== Segment start ==
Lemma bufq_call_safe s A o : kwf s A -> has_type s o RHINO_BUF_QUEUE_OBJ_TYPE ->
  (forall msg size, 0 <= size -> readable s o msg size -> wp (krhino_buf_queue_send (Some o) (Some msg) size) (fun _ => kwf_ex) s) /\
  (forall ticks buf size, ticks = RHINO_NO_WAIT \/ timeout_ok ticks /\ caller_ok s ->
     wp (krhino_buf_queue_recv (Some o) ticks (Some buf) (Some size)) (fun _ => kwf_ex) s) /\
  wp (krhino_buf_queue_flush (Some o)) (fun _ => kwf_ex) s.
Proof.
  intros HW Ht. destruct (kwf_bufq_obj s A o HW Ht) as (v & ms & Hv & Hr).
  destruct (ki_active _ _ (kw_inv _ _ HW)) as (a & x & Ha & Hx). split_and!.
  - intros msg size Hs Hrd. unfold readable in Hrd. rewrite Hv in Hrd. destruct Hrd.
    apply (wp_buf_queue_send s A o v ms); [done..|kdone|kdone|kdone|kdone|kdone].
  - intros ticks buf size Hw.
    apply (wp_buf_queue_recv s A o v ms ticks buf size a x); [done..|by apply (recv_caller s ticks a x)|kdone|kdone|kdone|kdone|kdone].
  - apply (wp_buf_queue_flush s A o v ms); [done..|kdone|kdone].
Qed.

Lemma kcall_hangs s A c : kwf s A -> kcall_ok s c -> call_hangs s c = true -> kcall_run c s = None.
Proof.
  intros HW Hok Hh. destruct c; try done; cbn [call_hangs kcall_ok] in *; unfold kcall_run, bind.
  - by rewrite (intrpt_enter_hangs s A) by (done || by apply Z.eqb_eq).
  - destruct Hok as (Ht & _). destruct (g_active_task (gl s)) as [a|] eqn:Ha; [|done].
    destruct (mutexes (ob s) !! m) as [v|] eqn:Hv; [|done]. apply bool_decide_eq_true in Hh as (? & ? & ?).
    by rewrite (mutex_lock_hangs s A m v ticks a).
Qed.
== Segment end ==
== Segment start ==
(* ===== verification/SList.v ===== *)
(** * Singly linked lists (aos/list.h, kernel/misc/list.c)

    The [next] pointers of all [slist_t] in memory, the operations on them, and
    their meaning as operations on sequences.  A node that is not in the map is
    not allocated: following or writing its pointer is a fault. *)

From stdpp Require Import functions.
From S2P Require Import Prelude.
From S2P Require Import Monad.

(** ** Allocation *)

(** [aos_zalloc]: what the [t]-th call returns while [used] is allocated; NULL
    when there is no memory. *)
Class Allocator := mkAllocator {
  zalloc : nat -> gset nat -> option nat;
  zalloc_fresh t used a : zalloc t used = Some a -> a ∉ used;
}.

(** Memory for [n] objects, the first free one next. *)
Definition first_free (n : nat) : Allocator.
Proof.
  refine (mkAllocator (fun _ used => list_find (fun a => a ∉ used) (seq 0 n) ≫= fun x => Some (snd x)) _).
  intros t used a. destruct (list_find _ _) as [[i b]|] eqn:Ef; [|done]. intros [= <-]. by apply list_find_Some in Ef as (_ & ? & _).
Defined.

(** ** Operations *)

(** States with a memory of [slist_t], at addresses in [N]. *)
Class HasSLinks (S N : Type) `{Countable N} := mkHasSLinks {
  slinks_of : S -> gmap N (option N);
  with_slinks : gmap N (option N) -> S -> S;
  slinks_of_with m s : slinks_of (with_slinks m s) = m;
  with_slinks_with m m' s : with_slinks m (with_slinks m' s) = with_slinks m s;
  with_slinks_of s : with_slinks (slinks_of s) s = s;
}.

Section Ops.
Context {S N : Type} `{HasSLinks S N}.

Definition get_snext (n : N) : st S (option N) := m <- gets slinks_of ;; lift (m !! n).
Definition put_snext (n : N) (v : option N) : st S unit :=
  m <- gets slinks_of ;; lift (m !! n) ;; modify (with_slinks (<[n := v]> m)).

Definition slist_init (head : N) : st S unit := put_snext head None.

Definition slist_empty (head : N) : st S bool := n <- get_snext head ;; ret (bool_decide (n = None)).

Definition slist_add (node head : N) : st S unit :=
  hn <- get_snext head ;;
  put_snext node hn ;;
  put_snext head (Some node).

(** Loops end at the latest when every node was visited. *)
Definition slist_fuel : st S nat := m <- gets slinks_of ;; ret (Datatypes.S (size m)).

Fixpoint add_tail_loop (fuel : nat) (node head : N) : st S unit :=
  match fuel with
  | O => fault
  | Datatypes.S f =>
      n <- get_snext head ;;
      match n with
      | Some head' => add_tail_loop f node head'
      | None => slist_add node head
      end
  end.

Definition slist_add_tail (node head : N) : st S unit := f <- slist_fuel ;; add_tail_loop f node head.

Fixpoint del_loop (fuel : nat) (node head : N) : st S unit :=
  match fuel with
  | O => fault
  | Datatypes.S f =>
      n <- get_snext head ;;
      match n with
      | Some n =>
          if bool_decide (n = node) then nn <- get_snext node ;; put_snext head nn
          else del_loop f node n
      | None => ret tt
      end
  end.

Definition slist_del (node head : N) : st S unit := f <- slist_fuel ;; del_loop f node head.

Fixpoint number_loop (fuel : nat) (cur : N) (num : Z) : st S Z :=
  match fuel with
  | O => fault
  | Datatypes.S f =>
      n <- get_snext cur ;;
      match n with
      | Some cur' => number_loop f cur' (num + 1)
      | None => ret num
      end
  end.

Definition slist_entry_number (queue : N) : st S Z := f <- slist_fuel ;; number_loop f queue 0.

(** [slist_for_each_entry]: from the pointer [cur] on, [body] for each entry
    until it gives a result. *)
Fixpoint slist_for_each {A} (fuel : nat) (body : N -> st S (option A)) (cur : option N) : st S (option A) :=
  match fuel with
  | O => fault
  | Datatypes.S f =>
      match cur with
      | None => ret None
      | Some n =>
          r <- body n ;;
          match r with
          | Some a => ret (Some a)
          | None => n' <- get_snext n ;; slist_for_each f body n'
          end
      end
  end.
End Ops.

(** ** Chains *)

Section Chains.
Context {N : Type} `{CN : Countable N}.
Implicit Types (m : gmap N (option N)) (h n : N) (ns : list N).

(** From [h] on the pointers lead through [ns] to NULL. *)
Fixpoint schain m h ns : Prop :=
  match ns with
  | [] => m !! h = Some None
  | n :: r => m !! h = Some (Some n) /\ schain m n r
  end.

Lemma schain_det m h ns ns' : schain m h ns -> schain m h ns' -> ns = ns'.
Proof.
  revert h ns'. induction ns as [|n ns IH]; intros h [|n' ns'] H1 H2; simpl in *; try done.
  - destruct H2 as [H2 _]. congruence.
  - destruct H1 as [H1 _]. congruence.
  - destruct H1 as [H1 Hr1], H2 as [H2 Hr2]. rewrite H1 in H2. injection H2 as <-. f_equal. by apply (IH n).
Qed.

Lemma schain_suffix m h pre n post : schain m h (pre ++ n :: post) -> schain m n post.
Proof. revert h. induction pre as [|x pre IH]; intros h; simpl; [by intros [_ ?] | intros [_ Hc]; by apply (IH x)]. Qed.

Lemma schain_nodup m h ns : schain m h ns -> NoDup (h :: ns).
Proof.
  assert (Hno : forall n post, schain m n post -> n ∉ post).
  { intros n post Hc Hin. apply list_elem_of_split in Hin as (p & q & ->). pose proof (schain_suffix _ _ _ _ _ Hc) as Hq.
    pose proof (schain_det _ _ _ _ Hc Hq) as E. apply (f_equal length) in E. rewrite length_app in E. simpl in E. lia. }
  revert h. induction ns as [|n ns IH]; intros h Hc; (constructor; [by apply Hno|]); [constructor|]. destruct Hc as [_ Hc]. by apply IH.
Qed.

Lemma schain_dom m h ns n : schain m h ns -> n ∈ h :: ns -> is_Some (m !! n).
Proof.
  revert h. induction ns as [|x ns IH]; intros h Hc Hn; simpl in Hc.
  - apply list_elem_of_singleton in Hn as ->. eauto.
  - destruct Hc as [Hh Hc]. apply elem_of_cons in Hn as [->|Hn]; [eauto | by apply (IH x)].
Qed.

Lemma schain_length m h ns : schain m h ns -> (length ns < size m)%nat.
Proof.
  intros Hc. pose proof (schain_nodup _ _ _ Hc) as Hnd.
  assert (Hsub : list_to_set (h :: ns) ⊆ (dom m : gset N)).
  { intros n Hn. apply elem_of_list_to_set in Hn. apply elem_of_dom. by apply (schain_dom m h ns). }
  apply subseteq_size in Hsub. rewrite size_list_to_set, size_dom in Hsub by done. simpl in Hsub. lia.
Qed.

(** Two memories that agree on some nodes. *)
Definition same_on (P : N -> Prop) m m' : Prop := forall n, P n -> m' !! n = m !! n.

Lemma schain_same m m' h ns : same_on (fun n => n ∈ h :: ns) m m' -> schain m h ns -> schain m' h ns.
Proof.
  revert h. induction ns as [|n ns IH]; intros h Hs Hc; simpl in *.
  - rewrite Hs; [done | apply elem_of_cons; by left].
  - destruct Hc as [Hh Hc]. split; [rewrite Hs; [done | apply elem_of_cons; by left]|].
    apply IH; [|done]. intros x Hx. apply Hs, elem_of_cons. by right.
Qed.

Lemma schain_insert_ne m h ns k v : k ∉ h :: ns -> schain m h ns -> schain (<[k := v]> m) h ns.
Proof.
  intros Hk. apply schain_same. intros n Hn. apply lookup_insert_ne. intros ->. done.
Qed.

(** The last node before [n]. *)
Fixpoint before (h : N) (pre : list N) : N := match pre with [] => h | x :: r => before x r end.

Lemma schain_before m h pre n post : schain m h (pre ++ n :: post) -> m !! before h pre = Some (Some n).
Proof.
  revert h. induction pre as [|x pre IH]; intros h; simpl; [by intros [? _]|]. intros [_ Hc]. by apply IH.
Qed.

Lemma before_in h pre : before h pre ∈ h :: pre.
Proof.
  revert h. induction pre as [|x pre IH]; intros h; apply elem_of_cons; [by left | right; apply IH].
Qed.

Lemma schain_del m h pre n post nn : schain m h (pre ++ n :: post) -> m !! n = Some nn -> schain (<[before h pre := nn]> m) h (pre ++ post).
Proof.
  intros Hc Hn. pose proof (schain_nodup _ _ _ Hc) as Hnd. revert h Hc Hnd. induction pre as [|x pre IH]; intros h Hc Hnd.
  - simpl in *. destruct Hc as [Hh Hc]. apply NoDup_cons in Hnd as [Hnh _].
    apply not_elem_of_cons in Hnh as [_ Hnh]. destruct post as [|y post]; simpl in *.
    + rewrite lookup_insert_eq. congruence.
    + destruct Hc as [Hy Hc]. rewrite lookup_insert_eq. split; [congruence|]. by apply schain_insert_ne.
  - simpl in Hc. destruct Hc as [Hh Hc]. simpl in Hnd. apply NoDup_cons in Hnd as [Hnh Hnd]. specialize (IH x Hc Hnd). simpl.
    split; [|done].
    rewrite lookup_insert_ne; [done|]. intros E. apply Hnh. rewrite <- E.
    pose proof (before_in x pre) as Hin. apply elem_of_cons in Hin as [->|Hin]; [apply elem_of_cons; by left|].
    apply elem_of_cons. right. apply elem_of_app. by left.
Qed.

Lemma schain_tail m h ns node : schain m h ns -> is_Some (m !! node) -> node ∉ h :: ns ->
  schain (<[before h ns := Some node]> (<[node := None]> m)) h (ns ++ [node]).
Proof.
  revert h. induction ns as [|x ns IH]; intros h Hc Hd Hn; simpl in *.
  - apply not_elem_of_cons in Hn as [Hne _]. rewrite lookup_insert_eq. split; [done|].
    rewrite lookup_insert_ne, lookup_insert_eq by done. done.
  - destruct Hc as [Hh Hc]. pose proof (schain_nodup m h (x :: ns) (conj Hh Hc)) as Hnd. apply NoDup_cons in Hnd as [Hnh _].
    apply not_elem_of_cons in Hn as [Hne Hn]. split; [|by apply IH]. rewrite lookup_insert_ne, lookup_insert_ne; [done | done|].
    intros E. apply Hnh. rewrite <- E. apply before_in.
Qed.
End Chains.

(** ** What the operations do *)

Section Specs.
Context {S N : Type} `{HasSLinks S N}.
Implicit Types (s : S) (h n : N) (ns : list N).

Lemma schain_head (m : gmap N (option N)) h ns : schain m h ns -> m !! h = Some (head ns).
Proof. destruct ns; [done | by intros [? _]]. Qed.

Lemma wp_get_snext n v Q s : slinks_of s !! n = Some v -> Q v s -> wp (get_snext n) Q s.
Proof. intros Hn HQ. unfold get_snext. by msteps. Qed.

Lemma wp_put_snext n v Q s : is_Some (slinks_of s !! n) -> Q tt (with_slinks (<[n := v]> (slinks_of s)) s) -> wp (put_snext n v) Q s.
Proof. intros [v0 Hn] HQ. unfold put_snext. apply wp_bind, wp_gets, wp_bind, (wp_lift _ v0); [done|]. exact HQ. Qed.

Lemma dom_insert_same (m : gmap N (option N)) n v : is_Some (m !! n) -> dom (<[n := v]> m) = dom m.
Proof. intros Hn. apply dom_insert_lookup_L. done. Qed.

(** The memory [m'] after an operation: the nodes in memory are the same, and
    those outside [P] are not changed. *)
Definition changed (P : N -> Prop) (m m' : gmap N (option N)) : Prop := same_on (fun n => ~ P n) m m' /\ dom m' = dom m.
== Segment end ==
> [EXERCISE DESCRIPTION]: The lines to extract from the data above begin with the line containing "Fixpoint before (h" and end with the line containing "rewrite lookup_insert_eq. congruence.". Extract them exactly, including both.

> [TASK ANSWER]:
Fixpoint before (h : N) (pre : list N) : N := match pre with [] => h | x :: r => before x r end.

Lemma schain_before m h pre n post : schain m h (pre ++ n :: post) -> m !! before h pre = Some (Some n).
Proof.
  revert h. induction pre as [|x pre IH]; intros h; simpl; [by intros [? _]|]. intros [_ Hc]. by apply IH.
Qed.

Lemma before_in h pre : before h pre ∈ h :: pre.
Proof.
  revert h. induction pre as [|x pre IH]; intros h; apply elem_of_cons; [by left | right; apply IH].
Qed.

Lemma schain_del m h pre n post nn : schain m h (pre ++ n :: post) -> m !! n = Some nn -> schain (<[before h pre := nn]> m) h (pre ++ post).
Proof.
  intros Hc Hn. pose proof (schain_nodup _ _ _ Hc) as Hnd. revert h Hc Hnd. induction pre as [|x pre IH]; intros h Hc Hnd.
  - simpl in *. destruct Hc as [Hh Hc]. apply NoDup_cons in Hnd as [Hnh _].
    apply not_elem_of_cons in Hnh as [_ Hnh]. destruct post as [|y post]; simpl in *.
    + rewrite lookup_insert_eq. congruence.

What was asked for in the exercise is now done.